Right, the package that I'm using has a make file that does it all automatically.

make thesis.pdf

and voila!

NoobixCube
Jul21-08, 12:46 AM
I am definately using Latex for the write up but I am wanting a graphics software for the diagrams. I think asymptote might be on the cards team

AstroRoyale
Aug4-08, 07:19 PM
xmgrace is not bad for some simpler 2-d plots, can't do surfaces as far as I know. . . Also may want to look at PGPLOT, it's free and can produce some nice plots.
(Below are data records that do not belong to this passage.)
(** * Kalman-filter pairs trading: estimator, position simulator, evaluator

    A shallow embedding of [src/kalman_filter.py], [src/backtest.py] and
    [src/evaluator.py].  The Python code computes on IEEE-754 binary64 values
    (Python [float], NumPy [float64]); the embedding is written once over an
    interface [Num] of the arithmetic the code uses and is instantiated twice:

    - at [PrimFloat.float], Rocq's binary64 numbers, which evaluates the code
      as it runs (including division by zero, infinities and NaN);
    - at the real numbers [R], the arithmetic without rounding: an
      idealisation of the code, in which the algebra of the filter
      (positive semi-definiteness) can be stated.  What is said of the
      running code is said at binary64, or for every instance. *)

From Stdlib Require Import ZArith List Bool Lia.
From Stdlib Require Import Floats Uint63.
From Stdlib Require Import Reals Lra Psatz.
From Stdlib Require Import Sorting Permutation.
Import ListNotations.

#[local] Close Scope R_scope.
#[local] Open Scope Z_scope.

Set Implicit Arguments.
Set Warnings "-inexact-float".

(* ================================================================== *)
(** ** Python exceptions *)

Inductive PyExc : Type :=
| ZeroDivisionError
| IndexError
| KeyError.

Inductive result (A : Type) : Type :=
| Ok (a : A)
| Raise (e : PyExc).

Arguments Ok {A} a.
Arguments Raise {A} e.

Definition bind {A B : Type} (m : result A) (k : A -> result B) : result B :=
  match m with
  | Ok a => k a
  | Raise e => Raise e
  end.

Notation "x <- m ;; k" := (bind m (fun x => k))
  (at level 61, m at next level, right associativity).

(* ================================================================== *)
(** ** The arithmetic interface *)

Class Num (T : Type) : Type := {
  nzero : T;
  none : T;
  nadd : T -> T -> T;
  nsub : T -> T -> T;
  nmul : T -> T -> T;
  (** NumPy division: never raises, a zero divisor gives what the
      arithmetic gives (inf or NaN in binary64). *)
  ndiv : T -> T -> T;
  nopp : T -> T;
  nabs : T -> T;
  nltb : T -> T -> bool;
  nleb : T -> T -> bool;
  neqb : T -> T -> bool;
  nisnan : T -> bool;
  nofZ : Z -> T
}.

Definition float_of_Z (z : Z) : float :=
  match z with
  | Z0 => 0%float
  | Zpos _ => PrimFloat.of_uint63 (Uint63.of_Z z)
  | Zneg p => PrimFloat.opp (PrimFloat.of_uint63 (Uint63.of_Z (Zpos p)))
  end.

#[export] Instance Num_float : Num float := {|
  nzero := 0%float;
  none := 1%float;
  nadd := PrimFloat.add;
  nsub := PrimFloat.sub;
  nmul := PrimFloat.mul;
  ndiv := PrimFloat.div;
  nopp := PrimFloat.opp;
  nabs := PrimFloat.abs;
  nltb := PrimFloat.ltb;
  nleb := PrimFloat.leb;
  neqb := PrimFloat.eqb;
  nisnan := PrimFloat.is_nan;
  nofZ := float_of_Z
|}.

Definition Rltb (a b : R) : bool := if Rlt_dec a b then true else false.
Definition Rleb (a b : R) : bool := if Rle_dec a b then true else false.
Definition Reqb (a b : R) : bool := if Req_dec_T a b then true else false.

#[export] Instance Num_R : Num R := {|
  nzero := 0%R;
  none := 1%R;
  nadd := Rplus;
  nsub := Rminus;
  nmul := Rmult;
  ndiv := Rdiv;
  nopp := Ropp;
  nabs := Rabs;
  nltb := Rltb;
  nleb := Rleb;
  neqb := Reqb;
  nisnan := fun _ => false;
  nofZ := IZR
|}.

(** Python [float] division [a / b]: raises on a zero divisor. *)
Definition py_truediv {T} `{Num T} (a b : T) : result T :=
  if neqb b nzero then Raise ZeroDivisionError else Ok (ndiv a b).

(* ================================================================== *)
(** ** The NumPy operations of the filter, at the shapes the code uses *)

Section NumPy.
Context {T : Type} `{Num T}.

(** A 1-D array of length 2 and a 2x2 array (its two rows). *)
Definition vec : Type := T * T.
Definition mat : Type := vec * vec.

Definition np_zeros2 : vec := (nzero, nzero).
Definition np_eye2 : mat := ((none, nzero), (nzero, none)).

(** [np.dot] of two 1-D arrays. *)
Definition np_dot_vv (a b : vec) : T :=
  nadd (nmul (fst a) (fst b)) (nmul (snd a) (snd b)).

(** [np.dot(M, v)]: each row of [M] against [v]. *)
Definition np_dot_mv (M : mat) (v : vec) : vec :=
  (np_dot_vv (fst M) v, np_dot_vv (snd M) v).

(** [np.dot(v, M)]: [v] against each column of [M]. *)
Definition np_dot_vm (v : vec) (M : mat) : vec :=
  (nadd (nmul (fst v) (fst (fst M))) (nmul (snd v) (fst (snd M))),
   nadd (nmul (fst v) (snd (fst M))) (nmul (snd v) (snd (snd M)))).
http://www.astro.caltech.edu/~tjp/pgplot/example.html

Kurdt
Aug5-08, 06:18 AM
Why not try your universities audio visual department. I know in my university they are responsible for coming up with a lot of the graphics for departmental poster presentations. The advantage is you will achieve a really professional looking graphic for your thesis. The downside is that even as a student you will probably have to pay for the service. Anyway, just a thought that may be worth checking out. Failing that ask your supervisor for advice.

Moonbear
Aug5-08, 08:54 PM
I'm not actually sure why something as simple as PowerPoint (or any of the other similar software) wouldn't suffice for such diagrams. If not, you might be able to find Adobe Illustrator on a computer in a university lab, which would give you a lot of options for drawing such diagrams and labeling them. Actually, you could also do it in Photoshop (with the advantage of saving it to a lot of different formats to insert whichever version is most compatible with the rest of your thesis). Neither of them would require learning a lot of new commands like LaTex might, and which you might not want to waste a lot of time learning if the rest of your thesis doesn't require it. Neither is worth buying just for making 2D diagrams though, so I'd recommend just finding a university computer lab where you can use them.